Work instruction:
Only the lines below between the ones containing "(** ** Listing pages *)" and "PageParsed _ => [EvSleepDelay]", inclusive, are to be reproduced, each exactly as it stands.

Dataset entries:

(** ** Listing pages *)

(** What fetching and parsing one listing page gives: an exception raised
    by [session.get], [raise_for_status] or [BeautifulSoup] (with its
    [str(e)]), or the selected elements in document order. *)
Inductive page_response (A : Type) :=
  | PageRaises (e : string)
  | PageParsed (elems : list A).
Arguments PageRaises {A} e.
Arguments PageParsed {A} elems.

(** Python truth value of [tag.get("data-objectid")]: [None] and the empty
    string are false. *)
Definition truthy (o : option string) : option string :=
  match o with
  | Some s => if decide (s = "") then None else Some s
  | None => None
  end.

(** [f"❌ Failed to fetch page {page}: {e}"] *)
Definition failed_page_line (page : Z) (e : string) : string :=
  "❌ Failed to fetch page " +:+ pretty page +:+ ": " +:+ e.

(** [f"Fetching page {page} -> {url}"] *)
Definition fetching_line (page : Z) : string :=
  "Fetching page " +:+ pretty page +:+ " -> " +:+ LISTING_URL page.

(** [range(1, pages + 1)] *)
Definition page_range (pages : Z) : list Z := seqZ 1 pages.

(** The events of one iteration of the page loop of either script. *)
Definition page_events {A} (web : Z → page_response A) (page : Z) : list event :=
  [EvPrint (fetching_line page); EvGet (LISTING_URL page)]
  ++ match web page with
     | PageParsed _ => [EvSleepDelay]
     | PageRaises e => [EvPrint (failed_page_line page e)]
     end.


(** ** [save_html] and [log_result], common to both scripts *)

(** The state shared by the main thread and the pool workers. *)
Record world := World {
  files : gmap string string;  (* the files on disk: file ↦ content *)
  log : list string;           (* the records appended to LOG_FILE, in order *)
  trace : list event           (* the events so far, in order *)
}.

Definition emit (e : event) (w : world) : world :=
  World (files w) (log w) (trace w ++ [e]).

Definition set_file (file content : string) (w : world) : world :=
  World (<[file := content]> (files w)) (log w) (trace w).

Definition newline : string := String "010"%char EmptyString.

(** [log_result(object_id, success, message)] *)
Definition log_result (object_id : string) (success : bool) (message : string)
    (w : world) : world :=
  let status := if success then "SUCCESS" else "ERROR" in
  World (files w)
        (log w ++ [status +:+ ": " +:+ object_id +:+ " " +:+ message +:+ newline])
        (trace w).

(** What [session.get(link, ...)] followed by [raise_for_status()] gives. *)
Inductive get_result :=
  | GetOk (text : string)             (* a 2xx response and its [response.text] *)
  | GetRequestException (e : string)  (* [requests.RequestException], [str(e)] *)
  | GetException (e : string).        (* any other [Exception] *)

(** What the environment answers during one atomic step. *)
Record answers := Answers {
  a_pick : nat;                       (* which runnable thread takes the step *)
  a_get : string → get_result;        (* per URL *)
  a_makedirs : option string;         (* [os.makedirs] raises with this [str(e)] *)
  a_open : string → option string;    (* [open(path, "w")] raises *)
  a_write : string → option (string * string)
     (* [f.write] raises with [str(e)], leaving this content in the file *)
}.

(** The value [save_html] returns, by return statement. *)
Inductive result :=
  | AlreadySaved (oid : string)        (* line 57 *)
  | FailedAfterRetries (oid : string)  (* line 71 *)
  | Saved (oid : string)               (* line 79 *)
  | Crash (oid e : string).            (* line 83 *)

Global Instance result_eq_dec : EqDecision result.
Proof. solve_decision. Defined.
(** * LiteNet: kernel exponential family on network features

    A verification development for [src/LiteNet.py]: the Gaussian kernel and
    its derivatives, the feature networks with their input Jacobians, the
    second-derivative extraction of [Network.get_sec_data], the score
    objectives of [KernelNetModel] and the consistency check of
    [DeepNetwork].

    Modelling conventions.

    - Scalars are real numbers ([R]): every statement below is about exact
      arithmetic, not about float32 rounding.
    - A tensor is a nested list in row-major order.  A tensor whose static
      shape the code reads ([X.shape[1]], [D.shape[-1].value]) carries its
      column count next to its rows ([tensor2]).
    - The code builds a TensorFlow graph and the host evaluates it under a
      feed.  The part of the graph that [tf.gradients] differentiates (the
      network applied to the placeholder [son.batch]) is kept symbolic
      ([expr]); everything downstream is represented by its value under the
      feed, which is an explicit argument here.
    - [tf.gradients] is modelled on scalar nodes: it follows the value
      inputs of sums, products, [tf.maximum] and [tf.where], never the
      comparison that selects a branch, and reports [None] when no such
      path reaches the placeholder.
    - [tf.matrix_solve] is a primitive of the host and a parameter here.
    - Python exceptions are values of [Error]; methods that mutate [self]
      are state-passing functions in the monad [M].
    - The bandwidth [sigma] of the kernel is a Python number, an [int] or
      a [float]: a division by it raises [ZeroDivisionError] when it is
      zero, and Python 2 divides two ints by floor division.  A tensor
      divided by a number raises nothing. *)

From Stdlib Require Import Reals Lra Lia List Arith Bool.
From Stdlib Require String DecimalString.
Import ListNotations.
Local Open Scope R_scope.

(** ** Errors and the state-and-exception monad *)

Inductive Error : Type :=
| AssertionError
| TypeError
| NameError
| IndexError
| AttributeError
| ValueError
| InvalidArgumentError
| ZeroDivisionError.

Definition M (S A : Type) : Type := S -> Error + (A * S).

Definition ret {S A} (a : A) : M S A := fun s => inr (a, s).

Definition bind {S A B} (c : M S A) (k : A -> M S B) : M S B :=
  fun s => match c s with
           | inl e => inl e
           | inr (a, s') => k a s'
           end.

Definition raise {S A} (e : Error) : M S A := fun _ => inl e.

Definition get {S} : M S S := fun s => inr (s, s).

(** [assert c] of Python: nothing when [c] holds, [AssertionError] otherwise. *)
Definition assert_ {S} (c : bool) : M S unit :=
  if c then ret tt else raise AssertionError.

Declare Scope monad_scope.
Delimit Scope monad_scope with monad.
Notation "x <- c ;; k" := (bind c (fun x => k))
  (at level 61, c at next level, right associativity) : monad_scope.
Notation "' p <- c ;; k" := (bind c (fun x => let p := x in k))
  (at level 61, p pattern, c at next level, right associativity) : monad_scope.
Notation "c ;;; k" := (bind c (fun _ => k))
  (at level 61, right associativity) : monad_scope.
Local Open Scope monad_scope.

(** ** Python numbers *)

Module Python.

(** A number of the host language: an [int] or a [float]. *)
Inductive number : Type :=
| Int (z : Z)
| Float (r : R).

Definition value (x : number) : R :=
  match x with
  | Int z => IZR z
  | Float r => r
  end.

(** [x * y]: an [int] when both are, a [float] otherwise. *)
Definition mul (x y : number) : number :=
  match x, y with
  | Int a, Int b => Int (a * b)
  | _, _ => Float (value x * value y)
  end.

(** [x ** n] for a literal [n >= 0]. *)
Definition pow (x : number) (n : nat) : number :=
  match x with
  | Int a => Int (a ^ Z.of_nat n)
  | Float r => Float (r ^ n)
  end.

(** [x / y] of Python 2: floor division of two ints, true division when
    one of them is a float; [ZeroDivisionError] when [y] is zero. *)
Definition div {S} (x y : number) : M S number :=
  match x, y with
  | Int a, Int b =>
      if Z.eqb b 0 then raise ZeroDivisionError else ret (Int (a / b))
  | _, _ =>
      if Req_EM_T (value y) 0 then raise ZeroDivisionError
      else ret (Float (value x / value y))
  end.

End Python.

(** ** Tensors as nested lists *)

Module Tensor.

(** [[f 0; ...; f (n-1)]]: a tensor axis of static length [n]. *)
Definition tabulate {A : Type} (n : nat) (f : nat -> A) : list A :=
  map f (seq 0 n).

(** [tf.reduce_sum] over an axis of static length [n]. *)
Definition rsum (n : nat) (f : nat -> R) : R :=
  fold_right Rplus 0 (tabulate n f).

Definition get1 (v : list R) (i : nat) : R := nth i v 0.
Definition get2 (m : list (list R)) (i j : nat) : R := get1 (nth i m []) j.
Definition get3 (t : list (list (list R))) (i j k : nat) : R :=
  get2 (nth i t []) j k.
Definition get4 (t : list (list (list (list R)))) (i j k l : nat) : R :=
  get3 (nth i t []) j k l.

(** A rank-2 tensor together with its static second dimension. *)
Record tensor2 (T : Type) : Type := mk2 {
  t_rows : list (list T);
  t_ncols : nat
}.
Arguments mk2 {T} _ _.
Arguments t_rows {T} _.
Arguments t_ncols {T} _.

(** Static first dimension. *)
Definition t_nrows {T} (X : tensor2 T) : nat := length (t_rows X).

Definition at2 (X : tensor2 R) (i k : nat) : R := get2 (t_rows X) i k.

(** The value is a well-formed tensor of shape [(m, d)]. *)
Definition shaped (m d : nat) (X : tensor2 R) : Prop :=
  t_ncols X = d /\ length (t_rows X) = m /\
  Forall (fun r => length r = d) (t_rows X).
---
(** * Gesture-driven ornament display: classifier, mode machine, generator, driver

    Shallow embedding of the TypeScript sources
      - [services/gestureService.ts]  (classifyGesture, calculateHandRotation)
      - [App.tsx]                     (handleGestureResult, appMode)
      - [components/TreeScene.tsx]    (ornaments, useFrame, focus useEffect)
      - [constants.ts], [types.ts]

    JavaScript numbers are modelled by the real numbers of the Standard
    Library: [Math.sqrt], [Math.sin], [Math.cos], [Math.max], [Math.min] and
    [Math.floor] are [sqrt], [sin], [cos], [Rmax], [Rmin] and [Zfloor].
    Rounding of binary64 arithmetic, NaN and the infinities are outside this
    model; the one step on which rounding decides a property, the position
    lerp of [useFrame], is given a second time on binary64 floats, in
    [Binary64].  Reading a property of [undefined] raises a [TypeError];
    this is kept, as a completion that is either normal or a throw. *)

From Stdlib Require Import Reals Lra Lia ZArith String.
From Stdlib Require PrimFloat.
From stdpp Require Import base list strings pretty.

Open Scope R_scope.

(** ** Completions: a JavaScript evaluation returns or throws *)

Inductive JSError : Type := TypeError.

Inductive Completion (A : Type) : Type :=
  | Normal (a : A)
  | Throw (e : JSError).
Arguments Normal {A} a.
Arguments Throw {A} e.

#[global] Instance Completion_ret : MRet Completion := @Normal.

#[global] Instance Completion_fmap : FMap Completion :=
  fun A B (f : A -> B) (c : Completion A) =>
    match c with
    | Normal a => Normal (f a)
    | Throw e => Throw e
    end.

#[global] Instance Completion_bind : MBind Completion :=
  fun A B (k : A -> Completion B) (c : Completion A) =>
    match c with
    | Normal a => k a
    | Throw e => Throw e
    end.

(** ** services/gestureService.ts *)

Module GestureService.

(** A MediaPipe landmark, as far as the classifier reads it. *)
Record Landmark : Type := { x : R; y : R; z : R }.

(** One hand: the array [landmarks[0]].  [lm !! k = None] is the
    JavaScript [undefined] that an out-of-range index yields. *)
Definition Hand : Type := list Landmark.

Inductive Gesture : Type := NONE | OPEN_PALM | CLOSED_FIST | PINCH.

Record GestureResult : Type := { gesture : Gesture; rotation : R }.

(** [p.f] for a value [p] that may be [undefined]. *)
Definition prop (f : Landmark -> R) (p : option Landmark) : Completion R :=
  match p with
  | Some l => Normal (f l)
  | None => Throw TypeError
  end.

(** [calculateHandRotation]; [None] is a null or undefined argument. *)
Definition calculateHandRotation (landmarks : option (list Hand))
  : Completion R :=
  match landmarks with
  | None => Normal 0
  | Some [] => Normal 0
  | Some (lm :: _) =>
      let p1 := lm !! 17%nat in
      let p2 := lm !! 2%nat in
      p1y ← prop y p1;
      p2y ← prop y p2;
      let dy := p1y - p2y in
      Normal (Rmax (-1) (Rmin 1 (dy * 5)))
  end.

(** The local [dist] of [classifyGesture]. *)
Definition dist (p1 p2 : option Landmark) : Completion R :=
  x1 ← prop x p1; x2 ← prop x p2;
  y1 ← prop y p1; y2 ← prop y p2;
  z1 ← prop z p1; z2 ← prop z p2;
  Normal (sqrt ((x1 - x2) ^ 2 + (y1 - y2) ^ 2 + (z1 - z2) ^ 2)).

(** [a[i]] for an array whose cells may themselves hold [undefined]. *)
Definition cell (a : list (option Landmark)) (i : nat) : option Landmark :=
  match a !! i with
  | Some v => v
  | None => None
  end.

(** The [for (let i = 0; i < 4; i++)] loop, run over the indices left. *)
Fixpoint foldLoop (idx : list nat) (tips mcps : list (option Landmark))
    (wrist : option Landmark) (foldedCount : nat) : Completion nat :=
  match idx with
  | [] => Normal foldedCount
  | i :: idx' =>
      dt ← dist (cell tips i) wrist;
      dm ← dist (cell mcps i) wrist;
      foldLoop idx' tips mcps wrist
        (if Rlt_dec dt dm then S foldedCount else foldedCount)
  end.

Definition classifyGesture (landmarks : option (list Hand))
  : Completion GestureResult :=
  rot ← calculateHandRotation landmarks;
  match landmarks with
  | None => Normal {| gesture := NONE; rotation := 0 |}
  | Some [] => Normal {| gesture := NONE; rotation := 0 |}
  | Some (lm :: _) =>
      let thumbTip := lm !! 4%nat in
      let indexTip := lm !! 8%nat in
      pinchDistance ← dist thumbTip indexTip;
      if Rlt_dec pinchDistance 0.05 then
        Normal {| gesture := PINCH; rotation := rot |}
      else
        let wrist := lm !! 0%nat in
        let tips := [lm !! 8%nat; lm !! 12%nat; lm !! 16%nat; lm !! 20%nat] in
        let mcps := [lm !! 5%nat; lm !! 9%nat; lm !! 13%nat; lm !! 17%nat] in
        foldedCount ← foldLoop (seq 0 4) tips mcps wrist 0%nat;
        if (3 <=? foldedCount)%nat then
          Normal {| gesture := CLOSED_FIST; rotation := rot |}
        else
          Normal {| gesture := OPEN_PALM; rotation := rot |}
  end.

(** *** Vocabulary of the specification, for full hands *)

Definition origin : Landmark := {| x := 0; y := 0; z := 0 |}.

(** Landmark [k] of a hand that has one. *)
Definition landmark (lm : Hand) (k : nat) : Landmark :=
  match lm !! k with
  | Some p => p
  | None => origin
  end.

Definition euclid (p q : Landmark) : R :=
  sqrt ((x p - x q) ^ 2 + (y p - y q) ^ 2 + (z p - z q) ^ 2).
---
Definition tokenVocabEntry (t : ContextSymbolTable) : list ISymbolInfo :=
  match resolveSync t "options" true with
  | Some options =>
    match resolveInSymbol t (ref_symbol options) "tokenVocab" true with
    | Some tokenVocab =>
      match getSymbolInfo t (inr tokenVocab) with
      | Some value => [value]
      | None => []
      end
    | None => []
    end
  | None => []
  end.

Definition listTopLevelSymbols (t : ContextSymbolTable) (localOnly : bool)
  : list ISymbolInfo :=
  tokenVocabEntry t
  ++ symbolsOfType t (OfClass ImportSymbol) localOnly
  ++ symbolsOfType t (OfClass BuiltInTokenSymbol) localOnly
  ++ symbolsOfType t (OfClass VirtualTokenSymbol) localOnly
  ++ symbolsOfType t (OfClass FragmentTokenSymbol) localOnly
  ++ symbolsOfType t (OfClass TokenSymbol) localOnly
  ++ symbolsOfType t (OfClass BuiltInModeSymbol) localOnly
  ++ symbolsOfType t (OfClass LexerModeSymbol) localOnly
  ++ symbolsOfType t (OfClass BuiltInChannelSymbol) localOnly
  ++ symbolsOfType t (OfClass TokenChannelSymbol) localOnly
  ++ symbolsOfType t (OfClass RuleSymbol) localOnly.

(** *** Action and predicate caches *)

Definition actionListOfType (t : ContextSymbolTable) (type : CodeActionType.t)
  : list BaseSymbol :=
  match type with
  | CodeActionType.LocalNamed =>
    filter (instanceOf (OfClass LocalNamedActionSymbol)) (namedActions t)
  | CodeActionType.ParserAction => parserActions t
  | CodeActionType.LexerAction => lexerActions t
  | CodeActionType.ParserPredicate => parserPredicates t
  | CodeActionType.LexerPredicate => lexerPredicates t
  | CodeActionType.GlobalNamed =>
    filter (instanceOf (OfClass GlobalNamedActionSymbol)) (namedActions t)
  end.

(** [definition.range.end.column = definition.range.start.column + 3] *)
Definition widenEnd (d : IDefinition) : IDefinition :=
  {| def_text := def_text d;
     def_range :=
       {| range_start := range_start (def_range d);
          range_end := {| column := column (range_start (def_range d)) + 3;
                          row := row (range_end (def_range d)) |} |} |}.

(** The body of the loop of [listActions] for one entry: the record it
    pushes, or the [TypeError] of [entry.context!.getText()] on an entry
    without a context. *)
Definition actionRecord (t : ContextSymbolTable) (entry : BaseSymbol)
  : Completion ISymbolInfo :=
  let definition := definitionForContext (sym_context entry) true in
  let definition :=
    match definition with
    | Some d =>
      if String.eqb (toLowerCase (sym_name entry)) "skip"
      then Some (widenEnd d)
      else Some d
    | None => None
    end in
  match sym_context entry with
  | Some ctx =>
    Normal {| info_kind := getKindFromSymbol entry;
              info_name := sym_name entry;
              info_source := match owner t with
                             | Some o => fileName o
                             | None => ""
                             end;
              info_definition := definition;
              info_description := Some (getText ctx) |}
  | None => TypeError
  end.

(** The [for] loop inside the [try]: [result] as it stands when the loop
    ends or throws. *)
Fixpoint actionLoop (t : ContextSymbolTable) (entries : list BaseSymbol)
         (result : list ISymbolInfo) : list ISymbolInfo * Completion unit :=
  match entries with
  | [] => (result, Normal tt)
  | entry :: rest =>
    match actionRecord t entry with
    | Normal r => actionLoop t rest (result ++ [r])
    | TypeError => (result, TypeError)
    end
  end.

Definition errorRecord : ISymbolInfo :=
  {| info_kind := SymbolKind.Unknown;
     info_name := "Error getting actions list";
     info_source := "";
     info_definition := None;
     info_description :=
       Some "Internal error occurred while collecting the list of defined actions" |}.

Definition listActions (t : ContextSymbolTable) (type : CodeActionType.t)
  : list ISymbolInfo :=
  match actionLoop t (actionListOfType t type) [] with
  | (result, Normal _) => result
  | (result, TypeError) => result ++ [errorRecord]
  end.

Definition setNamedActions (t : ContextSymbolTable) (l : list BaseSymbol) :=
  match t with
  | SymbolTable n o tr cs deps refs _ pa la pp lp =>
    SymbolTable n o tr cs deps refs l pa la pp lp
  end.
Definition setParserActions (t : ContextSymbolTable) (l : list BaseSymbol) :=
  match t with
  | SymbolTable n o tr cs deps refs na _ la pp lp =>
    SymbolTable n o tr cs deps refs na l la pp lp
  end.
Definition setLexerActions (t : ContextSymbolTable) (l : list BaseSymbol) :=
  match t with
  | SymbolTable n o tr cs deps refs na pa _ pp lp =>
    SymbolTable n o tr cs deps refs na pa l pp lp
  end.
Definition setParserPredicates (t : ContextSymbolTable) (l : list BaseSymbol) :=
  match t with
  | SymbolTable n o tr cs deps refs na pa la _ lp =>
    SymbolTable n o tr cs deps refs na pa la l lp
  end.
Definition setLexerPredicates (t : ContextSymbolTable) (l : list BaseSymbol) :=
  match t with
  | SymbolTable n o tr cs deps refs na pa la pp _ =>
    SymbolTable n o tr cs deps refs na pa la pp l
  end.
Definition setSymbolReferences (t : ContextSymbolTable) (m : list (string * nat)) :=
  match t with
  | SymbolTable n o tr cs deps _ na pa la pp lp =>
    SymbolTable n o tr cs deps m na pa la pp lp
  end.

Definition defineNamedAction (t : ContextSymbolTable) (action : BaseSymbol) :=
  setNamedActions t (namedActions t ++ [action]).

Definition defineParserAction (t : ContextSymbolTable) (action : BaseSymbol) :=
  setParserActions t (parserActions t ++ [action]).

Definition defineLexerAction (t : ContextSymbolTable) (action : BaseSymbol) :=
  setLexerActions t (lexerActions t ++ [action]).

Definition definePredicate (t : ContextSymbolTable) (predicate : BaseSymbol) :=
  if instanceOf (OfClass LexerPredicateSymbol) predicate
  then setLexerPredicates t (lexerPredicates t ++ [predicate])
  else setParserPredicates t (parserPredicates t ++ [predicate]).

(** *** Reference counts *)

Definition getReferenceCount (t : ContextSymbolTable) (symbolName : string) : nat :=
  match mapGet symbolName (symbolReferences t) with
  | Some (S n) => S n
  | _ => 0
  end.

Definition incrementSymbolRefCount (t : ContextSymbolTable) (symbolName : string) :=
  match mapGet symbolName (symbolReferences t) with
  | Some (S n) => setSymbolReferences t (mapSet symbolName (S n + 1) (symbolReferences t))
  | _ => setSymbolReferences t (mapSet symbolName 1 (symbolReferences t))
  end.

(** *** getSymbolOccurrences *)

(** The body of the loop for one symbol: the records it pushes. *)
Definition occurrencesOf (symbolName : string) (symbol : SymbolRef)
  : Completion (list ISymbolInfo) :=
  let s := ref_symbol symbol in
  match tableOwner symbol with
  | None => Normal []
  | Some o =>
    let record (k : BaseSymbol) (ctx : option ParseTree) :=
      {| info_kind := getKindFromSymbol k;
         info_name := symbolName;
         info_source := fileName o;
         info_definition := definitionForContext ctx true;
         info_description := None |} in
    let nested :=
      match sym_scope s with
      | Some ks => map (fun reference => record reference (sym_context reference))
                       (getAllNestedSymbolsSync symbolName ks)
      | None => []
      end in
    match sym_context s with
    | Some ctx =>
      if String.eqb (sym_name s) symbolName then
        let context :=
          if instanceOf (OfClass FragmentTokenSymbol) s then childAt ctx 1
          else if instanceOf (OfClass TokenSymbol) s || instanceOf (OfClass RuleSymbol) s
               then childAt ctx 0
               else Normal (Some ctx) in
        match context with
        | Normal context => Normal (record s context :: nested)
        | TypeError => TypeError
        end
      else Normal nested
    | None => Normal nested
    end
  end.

Final answer:
(** ** Listing pages *)

(** What fetching and parsing one listing page gives: an exception raised
    by [session.get], [raise_for_status] or [BeautifulSoup] (with its
    [str(e)]), or the selected elements in document order. *)
Inductive page_response (A : Type) :=
  | PageRaises (e : string)
  | PageParsed (elems : list A).
Arguments PageRaises {A} e.
Arguments PageParsed {A} elems.

(** Python truth value of [tag.get("data-objectid")]: [None] and the empty
    string are false. *)
Definition truthy (o : option string) : option string :=
  match o with
  | Some s => if decide (s = "") then None else Some s
  | None => None
  end.

(** [f"❌ Failed to fetch page {page}: {e}"] *)
Definition failed_page_line (page : Z) (e : string) : string :=
  "❌ Failed to fetch page " +:+ pretty page +:+ ": " +:+ e.

(** [f"Fetching page {page} -> {url}"] *)
Definition fetching_line (page : Z) : string :=
  "Fetching page " +:+ pretty page +:+ " -> " +:+ LISTING_URL page.

(** [range(1, pages + 1)] *)
Definition page_range (pages : Z) : list Z := seqZ 1 pages.

(** The events of one iteration of the page loop of either script. *)
Definition page_events {A} (web : Z → page_response A) (page : Z) : list event :=
  [EvPrint (fetching_line page); EvGet (LISTING_URL page)]
  ++ match web page with
     | PageParsed _ => [EvSleepDelay]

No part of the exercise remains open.